=== WHAT YOU SHOULD DO ===
Although the data below holds other lines too, output only those from the line with "(fromSequence), GetInputsToReplay returns, in" up to and including the line with "Theorem MarkInputsForReplay_selects_from_sequence (fromSequence", exactly as they appear.

---

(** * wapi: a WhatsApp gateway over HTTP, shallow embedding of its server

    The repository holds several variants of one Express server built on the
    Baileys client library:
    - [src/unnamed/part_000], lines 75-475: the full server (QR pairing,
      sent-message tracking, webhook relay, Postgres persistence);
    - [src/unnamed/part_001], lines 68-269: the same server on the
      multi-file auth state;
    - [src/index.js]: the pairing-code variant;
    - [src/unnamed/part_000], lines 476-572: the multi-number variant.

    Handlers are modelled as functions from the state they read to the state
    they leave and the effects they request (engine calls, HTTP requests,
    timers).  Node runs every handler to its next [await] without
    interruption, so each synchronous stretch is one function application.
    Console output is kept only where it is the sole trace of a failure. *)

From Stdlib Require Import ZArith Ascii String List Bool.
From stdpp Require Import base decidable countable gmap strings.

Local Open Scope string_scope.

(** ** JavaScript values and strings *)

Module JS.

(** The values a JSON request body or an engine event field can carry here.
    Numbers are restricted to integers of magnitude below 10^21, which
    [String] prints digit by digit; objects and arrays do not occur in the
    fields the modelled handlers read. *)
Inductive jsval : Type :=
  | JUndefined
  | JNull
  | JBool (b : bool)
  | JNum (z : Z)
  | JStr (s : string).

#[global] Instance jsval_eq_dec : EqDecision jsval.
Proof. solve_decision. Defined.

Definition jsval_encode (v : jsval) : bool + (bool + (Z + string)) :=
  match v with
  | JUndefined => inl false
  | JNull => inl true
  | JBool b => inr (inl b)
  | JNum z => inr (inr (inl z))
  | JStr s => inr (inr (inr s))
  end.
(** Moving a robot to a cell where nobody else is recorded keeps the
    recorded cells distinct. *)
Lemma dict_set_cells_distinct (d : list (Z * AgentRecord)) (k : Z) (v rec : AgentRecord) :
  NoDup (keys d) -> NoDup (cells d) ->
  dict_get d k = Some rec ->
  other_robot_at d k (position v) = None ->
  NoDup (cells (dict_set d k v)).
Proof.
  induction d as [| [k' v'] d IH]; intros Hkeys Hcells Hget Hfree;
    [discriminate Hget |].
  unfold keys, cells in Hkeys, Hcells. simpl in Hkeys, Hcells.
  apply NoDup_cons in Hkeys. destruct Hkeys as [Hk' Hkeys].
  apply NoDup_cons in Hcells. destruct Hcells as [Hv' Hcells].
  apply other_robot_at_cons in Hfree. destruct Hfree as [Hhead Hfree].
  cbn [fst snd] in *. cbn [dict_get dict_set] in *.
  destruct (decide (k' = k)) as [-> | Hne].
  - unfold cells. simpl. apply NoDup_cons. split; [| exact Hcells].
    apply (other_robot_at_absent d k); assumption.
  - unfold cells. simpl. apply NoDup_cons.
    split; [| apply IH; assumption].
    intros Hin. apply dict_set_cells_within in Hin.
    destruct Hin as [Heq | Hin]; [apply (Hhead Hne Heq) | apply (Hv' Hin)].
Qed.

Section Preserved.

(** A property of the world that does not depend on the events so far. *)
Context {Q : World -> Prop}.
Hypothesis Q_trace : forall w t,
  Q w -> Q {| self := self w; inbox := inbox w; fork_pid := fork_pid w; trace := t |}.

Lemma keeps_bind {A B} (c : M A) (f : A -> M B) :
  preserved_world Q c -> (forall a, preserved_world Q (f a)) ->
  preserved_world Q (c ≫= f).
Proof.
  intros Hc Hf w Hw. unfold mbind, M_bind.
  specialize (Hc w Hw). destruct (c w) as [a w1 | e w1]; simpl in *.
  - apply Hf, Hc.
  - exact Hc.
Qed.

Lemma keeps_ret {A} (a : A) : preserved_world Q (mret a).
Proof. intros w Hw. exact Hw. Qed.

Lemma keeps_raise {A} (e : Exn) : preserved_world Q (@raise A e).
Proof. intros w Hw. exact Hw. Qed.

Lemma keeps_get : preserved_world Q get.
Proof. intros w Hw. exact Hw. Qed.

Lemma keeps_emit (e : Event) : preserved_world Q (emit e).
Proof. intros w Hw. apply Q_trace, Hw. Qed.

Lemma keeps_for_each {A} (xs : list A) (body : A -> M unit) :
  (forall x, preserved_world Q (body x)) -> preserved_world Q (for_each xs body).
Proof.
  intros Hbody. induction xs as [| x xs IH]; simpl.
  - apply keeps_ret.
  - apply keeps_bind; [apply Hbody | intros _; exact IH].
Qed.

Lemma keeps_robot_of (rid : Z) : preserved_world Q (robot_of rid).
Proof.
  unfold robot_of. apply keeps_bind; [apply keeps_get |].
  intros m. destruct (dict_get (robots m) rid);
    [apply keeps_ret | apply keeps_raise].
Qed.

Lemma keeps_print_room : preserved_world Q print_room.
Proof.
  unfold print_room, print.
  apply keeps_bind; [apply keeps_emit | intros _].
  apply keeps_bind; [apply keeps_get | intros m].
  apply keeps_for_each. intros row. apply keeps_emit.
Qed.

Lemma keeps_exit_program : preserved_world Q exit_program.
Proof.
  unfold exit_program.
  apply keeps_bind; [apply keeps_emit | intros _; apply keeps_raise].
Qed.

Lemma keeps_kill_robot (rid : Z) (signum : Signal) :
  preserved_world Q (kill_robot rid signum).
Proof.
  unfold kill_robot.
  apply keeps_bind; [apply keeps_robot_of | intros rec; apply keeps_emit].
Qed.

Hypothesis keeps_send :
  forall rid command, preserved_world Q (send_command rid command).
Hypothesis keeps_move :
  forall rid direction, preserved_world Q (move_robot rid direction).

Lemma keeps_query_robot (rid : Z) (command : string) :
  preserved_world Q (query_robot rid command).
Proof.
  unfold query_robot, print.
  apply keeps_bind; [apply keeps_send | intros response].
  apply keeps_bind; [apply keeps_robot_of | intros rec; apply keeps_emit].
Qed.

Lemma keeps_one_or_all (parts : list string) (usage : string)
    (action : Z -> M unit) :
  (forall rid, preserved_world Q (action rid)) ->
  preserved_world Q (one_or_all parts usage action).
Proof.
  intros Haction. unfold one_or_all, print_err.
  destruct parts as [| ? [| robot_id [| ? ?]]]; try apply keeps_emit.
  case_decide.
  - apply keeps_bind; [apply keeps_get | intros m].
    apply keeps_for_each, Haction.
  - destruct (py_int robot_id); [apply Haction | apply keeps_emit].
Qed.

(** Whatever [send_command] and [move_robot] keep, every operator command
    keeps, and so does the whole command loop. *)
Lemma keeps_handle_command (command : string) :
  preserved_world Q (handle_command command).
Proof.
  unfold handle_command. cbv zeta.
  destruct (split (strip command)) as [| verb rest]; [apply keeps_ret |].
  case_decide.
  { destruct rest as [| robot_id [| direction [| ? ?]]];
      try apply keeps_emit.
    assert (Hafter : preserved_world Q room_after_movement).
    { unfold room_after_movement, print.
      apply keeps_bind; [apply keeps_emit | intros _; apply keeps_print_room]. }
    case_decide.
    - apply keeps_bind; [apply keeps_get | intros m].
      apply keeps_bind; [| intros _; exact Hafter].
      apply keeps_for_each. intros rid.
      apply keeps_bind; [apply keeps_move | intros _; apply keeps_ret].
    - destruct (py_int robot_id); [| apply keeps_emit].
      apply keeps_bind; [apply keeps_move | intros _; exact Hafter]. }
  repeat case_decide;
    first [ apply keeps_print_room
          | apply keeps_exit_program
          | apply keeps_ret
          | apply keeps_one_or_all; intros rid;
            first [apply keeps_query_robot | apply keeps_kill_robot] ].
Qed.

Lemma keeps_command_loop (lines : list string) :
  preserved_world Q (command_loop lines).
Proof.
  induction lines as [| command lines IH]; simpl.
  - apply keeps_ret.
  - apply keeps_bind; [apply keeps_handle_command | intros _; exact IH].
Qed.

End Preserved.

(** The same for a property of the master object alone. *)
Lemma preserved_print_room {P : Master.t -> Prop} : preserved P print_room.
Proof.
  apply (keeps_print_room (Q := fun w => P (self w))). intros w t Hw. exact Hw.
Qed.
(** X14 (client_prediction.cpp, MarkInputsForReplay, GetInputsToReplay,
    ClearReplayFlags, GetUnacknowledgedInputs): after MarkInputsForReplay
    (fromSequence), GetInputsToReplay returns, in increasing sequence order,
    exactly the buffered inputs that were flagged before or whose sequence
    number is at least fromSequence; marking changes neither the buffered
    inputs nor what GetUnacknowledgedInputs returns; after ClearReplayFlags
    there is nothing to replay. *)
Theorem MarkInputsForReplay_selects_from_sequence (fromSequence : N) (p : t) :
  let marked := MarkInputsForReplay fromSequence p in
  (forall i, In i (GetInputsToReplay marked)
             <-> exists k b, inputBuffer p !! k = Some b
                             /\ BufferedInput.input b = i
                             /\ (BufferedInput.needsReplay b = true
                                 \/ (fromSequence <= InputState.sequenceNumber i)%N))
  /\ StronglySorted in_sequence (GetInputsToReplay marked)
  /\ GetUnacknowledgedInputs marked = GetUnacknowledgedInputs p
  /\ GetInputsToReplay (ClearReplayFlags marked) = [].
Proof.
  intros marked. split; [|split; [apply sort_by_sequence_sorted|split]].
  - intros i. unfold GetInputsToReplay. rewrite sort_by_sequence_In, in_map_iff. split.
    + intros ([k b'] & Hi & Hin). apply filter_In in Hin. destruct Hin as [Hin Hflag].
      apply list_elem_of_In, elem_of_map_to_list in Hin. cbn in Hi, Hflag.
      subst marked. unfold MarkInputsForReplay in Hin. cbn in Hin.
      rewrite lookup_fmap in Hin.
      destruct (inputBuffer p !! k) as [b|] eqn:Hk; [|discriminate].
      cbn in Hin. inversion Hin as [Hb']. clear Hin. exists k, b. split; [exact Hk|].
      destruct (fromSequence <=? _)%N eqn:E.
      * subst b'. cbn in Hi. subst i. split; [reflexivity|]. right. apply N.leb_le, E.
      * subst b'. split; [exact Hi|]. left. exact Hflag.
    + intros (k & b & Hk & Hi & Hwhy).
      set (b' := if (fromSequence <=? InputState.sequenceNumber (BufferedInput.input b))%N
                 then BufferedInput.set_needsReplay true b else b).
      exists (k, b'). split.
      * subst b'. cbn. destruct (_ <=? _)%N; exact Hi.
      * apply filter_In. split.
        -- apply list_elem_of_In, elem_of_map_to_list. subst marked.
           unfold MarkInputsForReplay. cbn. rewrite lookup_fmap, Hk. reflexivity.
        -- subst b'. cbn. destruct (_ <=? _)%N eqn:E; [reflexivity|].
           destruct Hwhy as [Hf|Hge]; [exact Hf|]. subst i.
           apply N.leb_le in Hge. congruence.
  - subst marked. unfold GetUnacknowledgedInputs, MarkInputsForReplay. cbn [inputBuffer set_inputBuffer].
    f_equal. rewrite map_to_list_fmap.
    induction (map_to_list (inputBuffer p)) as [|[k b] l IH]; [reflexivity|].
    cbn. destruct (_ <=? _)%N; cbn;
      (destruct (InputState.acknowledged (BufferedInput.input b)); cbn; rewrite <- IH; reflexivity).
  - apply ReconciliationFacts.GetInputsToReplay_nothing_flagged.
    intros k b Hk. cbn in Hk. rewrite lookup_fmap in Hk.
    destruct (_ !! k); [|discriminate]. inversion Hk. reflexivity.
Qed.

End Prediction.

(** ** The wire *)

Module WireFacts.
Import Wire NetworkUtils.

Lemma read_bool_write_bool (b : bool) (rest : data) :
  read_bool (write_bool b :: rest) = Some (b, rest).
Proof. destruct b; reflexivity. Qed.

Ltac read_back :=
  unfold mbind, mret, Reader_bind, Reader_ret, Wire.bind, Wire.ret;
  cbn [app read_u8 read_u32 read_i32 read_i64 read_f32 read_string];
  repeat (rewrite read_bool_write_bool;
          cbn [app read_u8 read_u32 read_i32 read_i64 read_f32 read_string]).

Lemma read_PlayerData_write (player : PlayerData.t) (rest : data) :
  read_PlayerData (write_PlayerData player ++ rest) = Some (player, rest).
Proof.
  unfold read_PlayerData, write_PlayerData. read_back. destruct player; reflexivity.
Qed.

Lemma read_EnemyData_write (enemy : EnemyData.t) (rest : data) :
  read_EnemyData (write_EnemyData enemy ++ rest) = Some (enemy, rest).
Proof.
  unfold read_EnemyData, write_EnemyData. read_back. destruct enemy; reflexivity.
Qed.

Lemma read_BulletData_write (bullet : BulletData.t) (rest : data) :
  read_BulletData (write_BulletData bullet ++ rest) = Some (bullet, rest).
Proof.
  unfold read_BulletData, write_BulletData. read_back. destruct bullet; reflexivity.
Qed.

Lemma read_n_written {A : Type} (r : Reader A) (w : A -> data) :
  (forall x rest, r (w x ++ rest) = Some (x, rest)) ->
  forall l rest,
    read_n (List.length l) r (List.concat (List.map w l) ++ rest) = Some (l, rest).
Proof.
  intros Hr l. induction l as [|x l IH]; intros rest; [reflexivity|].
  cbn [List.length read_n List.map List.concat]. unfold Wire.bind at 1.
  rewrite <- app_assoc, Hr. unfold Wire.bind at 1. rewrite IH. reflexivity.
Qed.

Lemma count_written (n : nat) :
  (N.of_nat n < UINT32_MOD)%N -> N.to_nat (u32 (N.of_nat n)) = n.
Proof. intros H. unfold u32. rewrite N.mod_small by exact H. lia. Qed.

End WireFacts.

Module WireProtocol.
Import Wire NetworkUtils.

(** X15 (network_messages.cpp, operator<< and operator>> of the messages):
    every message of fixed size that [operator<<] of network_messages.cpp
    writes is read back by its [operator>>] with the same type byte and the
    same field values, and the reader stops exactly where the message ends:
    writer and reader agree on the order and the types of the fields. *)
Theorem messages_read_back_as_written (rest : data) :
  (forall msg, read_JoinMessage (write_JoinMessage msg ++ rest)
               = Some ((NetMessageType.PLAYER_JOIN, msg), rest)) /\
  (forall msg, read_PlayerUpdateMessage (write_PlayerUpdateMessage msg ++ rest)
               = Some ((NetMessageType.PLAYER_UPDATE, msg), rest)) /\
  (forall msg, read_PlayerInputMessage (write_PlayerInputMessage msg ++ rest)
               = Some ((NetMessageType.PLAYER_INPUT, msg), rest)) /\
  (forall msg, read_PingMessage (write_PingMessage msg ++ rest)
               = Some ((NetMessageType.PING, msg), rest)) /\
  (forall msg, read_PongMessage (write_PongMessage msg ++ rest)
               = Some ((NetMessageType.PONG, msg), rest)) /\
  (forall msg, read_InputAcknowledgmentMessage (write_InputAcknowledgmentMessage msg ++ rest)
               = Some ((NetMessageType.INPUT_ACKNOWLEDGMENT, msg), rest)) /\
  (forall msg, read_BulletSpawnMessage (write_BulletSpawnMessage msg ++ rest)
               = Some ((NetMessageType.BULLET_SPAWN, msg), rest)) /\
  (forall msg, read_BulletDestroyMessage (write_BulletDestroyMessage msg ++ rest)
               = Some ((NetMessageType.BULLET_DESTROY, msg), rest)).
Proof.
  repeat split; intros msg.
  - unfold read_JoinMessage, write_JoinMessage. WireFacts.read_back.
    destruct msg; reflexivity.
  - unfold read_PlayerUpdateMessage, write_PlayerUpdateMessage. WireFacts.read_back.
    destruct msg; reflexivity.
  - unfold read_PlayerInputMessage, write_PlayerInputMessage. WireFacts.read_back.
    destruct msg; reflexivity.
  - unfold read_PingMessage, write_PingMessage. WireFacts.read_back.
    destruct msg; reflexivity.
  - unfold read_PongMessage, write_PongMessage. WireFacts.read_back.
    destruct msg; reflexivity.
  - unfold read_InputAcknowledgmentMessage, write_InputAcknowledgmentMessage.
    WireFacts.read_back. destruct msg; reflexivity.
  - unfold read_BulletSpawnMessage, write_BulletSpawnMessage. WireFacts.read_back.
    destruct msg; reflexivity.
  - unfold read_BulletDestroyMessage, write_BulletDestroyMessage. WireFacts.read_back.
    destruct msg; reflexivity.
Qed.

---

=== COMPLETED TASK ===
    (fromSequence), GetInputsToReplay returns, in increasing sequence order,
    exactly the buffered inputs that were flagged before or whose sequence
    number is at least fromSequence; marking changes neither the buffered
    inputs nor what GetUnacknowledgedInputs returns; after ClearReplayFlags
    there is nothing to replay. *)
Theorem MarkInputsForReplay_selects_from_sequence (fromSequence : N) (p : t) :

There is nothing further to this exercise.